*WORK ITEM*.
Take each line of the entries below that contains "added" and copy it.

*MATERIAL PROVIDED*.
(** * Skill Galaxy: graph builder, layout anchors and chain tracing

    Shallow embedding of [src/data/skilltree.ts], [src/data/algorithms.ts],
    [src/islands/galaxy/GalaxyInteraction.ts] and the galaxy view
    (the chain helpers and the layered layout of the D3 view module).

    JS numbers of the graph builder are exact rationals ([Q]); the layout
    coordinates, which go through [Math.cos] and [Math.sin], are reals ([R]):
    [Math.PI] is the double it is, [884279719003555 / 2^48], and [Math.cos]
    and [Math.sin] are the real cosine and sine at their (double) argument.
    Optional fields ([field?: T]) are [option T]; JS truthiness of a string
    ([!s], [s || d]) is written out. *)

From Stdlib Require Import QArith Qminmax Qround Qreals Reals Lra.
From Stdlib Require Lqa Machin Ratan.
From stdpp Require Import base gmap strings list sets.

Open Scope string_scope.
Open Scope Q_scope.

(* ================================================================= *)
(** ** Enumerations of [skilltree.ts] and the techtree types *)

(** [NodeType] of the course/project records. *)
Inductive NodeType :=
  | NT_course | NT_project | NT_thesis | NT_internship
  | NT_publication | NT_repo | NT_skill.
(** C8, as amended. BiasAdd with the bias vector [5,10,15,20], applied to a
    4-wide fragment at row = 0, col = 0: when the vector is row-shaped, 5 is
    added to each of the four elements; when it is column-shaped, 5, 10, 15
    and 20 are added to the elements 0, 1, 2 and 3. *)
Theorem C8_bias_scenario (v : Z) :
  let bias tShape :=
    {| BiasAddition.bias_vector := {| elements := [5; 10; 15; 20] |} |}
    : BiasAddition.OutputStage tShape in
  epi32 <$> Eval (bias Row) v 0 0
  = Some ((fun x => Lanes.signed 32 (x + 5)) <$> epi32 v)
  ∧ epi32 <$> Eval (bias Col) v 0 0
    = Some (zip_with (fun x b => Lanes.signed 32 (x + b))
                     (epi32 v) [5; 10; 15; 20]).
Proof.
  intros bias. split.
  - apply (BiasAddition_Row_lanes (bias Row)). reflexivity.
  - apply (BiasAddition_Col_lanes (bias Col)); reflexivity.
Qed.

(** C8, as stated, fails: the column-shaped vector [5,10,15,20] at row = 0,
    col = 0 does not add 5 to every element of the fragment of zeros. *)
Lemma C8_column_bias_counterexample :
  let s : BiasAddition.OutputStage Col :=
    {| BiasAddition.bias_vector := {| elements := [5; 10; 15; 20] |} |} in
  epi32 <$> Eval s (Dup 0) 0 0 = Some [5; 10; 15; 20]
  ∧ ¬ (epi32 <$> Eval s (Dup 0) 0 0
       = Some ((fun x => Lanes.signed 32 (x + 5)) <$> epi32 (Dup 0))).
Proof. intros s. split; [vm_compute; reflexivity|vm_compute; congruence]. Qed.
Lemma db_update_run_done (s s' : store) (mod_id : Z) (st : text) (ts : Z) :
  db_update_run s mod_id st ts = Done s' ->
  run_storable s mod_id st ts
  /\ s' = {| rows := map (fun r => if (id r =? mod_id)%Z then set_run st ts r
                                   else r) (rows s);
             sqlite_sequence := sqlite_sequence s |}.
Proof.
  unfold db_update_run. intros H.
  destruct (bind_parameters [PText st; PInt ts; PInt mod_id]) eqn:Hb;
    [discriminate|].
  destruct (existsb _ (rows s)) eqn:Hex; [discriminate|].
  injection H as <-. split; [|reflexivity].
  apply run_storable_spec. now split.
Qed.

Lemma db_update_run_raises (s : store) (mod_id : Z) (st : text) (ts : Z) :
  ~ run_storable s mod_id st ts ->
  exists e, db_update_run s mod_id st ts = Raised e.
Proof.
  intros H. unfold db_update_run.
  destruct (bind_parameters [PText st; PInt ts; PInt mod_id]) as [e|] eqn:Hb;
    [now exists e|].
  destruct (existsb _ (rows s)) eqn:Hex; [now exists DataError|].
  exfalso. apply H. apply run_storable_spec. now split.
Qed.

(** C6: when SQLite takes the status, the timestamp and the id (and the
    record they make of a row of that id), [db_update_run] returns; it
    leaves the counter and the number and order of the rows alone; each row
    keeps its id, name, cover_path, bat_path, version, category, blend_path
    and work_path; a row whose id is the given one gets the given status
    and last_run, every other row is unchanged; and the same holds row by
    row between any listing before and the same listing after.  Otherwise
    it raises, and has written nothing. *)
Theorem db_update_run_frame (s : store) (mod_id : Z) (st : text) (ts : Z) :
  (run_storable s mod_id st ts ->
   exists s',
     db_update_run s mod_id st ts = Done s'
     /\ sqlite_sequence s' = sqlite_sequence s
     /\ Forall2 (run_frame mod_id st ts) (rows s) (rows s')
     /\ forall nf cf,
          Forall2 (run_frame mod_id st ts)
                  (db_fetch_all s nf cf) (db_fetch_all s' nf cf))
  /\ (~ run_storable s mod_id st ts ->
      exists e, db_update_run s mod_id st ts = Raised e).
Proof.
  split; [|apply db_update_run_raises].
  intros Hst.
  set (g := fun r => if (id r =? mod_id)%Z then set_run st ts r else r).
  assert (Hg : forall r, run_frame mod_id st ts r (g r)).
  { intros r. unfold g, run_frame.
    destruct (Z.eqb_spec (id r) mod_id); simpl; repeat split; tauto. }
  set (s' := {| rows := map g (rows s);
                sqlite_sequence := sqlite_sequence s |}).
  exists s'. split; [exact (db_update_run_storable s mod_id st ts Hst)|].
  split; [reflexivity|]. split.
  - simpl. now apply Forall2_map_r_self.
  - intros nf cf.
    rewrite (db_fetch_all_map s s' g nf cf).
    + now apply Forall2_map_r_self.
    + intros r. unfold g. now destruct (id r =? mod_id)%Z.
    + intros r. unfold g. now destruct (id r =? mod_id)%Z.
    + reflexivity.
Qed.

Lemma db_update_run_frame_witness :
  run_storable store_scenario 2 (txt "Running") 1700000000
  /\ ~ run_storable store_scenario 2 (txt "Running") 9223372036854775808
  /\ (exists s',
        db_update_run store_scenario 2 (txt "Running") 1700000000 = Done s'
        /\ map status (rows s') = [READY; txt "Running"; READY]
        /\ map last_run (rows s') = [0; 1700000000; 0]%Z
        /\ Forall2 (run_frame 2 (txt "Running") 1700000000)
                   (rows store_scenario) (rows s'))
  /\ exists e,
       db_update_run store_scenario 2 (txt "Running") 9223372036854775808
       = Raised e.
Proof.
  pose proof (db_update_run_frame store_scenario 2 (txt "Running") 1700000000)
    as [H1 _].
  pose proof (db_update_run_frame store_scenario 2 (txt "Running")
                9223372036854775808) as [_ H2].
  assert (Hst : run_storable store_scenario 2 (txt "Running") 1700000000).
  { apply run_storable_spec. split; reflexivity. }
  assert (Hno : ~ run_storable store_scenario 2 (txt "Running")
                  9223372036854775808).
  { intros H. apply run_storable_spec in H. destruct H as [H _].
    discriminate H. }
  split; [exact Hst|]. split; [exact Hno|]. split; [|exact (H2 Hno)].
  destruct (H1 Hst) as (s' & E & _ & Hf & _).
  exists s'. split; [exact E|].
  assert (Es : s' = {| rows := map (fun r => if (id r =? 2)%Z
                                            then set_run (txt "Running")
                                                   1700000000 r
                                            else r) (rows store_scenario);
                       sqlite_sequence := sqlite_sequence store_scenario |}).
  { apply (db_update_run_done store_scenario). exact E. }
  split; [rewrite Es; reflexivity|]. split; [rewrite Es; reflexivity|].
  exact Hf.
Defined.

*FINAL ANSWER*.
    added to each of the four elements; when it is column-shaped, 5, 10, 15
    and 20 are added to the elements 0, 1, 2 and 3. *)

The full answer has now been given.